Goal of the exercise: Two lines below mark the span: the one containing "match MeGA_map !! name" and the one containing "let name := slice". Set down both, plus every line between, exactly as they stand, and nothing else.

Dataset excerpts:
☆ ☆ ☆ ☆
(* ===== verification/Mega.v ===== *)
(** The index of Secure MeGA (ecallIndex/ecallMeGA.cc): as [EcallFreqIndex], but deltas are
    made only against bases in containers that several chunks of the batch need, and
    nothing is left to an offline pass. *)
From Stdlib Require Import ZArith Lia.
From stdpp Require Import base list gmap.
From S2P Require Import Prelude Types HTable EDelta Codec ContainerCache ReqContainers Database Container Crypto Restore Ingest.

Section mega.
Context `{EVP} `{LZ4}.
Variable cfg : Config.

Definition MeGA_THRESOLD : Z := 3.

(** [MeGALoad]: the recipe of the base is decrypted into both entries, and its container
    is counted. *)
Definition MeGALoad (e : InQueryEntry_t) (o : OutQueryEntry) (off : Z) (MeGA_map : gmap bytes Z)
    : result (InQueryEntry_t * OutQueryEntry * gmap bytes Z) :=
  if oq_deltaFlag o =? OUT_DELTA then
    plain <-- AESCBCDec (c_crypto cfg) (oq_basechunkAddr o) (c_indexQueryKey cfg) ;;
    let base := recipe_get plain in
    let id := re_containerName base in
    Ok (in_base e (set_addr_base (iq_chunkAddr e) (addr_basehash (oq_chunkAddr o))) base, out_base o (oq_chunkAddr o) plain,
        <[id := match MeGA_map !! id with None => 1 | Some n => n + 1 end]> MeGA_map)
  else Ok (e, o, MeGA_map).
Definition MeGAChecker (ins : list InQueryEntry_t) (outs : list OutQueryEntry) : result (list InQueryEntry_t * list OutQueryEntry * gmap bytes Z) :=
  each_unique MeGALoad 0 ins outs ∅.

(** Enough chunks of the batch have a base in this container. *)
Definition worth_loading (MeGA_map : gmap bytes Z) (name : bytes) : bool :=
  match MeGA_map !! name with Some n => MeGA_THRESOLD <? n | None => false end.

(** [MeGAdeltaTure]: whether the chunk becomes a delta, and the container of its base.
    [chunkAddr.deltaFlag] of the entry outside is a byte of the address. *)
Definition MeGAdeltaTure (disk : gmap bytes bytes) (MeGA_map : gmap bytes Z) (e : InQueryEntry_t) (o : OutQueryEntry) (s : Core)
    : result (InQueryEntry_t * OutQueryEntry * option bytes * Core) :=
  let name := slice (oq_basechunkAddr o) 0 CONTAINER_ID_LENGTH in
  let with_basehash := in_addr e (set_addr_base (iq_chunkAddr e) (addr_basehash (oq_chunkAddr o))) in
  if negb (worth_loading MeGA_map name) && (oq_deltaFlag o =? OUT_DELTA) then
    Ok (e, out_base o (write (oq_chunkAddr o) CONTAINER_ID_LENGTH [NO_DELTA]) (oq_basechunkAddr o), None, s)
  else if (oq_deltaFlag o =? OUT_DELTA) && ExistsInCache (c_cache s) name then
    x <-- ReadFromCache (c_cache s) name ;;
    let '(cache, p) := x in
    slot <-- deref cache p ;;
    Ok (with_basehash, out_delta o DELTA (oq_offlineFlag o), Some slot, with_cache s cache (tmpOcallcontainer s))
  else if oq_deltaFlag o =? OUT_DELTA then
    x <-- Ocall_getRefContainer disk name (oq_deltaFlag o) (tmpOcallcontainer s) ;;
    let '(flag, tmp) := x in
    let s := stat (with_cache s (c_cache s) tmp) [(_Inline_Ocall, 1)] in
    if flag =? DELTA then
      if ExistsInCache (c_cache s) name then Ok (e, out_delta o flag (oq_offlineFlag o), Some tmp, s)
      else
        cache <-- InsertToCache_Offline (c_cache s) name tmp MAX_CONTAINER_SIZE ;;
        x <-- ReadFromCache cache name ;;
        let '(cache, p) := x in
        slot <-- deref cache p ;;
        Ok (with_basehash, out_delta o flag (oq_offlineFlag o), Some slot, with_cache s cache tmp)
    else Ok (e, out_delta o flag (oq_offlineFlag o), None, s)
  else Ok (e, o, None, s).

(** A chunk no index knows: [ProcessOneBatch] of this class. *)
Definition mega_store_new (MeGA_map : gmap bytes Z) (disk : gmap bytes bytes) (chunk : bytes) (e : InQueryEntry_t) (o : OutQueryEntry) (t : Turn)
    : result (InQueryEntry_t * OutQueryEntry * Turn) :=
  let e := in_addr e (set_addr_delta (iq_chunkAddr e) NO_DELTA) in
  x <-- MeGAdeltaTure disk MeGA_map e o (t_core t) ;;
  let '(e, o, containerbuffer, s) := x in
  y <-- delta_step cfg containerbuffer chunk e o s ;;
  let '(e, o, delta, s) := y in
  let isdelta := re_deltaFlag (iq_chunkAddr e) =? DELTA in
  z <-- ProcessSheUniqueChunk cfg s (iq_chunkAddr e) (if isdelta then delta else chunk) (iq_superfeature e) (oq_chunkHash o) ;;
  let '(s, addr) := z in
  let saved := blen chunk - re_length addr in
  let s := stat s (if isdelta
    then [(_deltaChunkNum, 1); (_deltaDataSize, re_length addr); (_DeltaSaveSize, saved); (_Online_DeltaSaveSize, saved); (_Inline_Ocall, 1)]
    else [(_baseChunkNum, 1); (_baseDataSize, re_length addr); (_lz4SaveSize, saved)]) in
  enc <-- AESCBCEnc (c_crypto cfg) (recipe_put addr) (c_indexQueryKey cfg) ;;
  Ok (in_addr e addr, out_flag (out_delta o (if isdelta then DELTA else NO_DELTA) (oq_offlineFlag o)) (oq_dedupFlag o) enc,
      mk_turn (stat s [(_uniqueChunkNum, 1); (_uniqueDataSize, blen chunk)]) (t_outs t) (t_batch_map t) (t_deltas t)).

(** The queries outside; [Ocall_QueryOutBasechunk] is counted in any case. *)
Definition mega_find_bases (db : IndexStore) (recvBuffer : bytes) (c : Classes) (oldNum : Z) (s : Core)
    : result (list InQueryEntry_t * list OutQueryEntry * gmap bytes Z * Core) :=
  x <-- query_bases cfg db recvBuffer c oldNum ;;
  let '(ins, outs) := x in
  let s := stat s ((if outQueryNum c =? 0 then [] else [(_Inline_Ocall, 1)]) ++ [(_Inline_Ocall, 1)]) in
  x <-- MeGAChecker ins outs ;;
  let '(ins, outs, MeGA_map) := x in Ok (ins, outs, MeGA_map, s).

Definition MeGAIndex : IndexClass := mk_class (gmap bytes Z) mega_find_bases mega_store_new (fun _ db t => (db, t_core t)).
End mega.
☆ ☆ ☆ ☆
Your response:
  match MeGA_map !! name with Some n => MeGA_THRESOLD <? n | None => false end.

(** [MeGAdeltaTure]: whether the chunk becomes a delta, and the container of its base.
    [chunkAddr.deltaFlag] of the entry outside is a byte of the address. *)
Definition MeGAdeltaTure (disk : gmap bytes bytes) (MeGA_map : gmap bytes Z) (e : InQueryEntry_t) (o : OutQueryEntry) (s : Core)
    : result (InQueryEntry_t * OutQueryEntry * option bytes * Core) :=
  let name := slice (oq_basechunkAddr o) 0 CONTAINER_ID_LENGTH in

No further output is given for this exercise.